──────── Data to process
#[global] Instance on_board_dec g p : Decision (on_board g p).
Proof. unfold on_board. apply _. Defined.
#[global] Instance is_mine_dec g p : Decision (is_mine g p).
Proof. unfold is_mine. apply _. Defined.
#[global] Instance is_safe_dec g p : Decision (is_safe g p).
Proof. unfold is_safe. apply _. Defined.
#[global] Instance is_revealed_dec g p : Decision (is_revealed g p).
Proof. unfold is_revealed. apply _. Defined.
#[global] Instance is_hidden_dec g p : Decision (is_hidden g p).
Proof. unfold is_hidden. apply _. Defined.
#[global] Instance count_is_dec g p n : Decision (count_is g p n).
Proof. unfold count_is. apply _. Defined.

(** The offsets [(i, j)] with [i], [j] in [{-1, 0, 1}] and [(i, j) ≠ (0, 0)]. *)
Definition moore_offsets : list (Z * Z) :=
  [(-1, -1); (-1, 0); (-1, 1); (0, -1); (0, 1); (1, -1); (1, 0); (1, 1)].

(** The nine offsets of the 3x3 block, in the order of the two loops. *)
Definition block_offsets : list (Z * Z) :=
  [(-1, -1); (-1, 0); (-1, 1); (0, -1); (0, 0); (0, 1); (1, -1); (1, 0); (1, 1)].

(** The number of mines in
    [{(r+i, c+j) : i, j ∈ {-1,0,1}, (i,j) ≠ (0,0)} ∩ board]. *)
Definition mines_around (g : Minesweeper) (p : Z * Z) : Z :=
  Z.of_nat (length (filter
    (λ d : Z * Z, on_board g (p.1 + d.1, p.2 + d.2) ∧ is_mine g (p.1 + d.1, p.2 + d.2))
    moore_offsets)).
────────────────
== Your goal ==
Filter the records for lines containing the word "Decision" and copy each one.

== Output for this exercise ==
#[global] Instance on_board_dec g p : Decision (on_board g p).
#[global] Instance is_mine_dec g p : Decision (is_mine g p).
#[global] Instance is_safe_dec g p : Decision (is_safe g p).
#[global] Instance is_revealed_dec g p : Decision (is_revealed g p).
#[global] Instance is_hidden_dec g p : Decision (is_hidden g p).
#[global] Instance count_is_dec g p n : Decision (count_is g p n).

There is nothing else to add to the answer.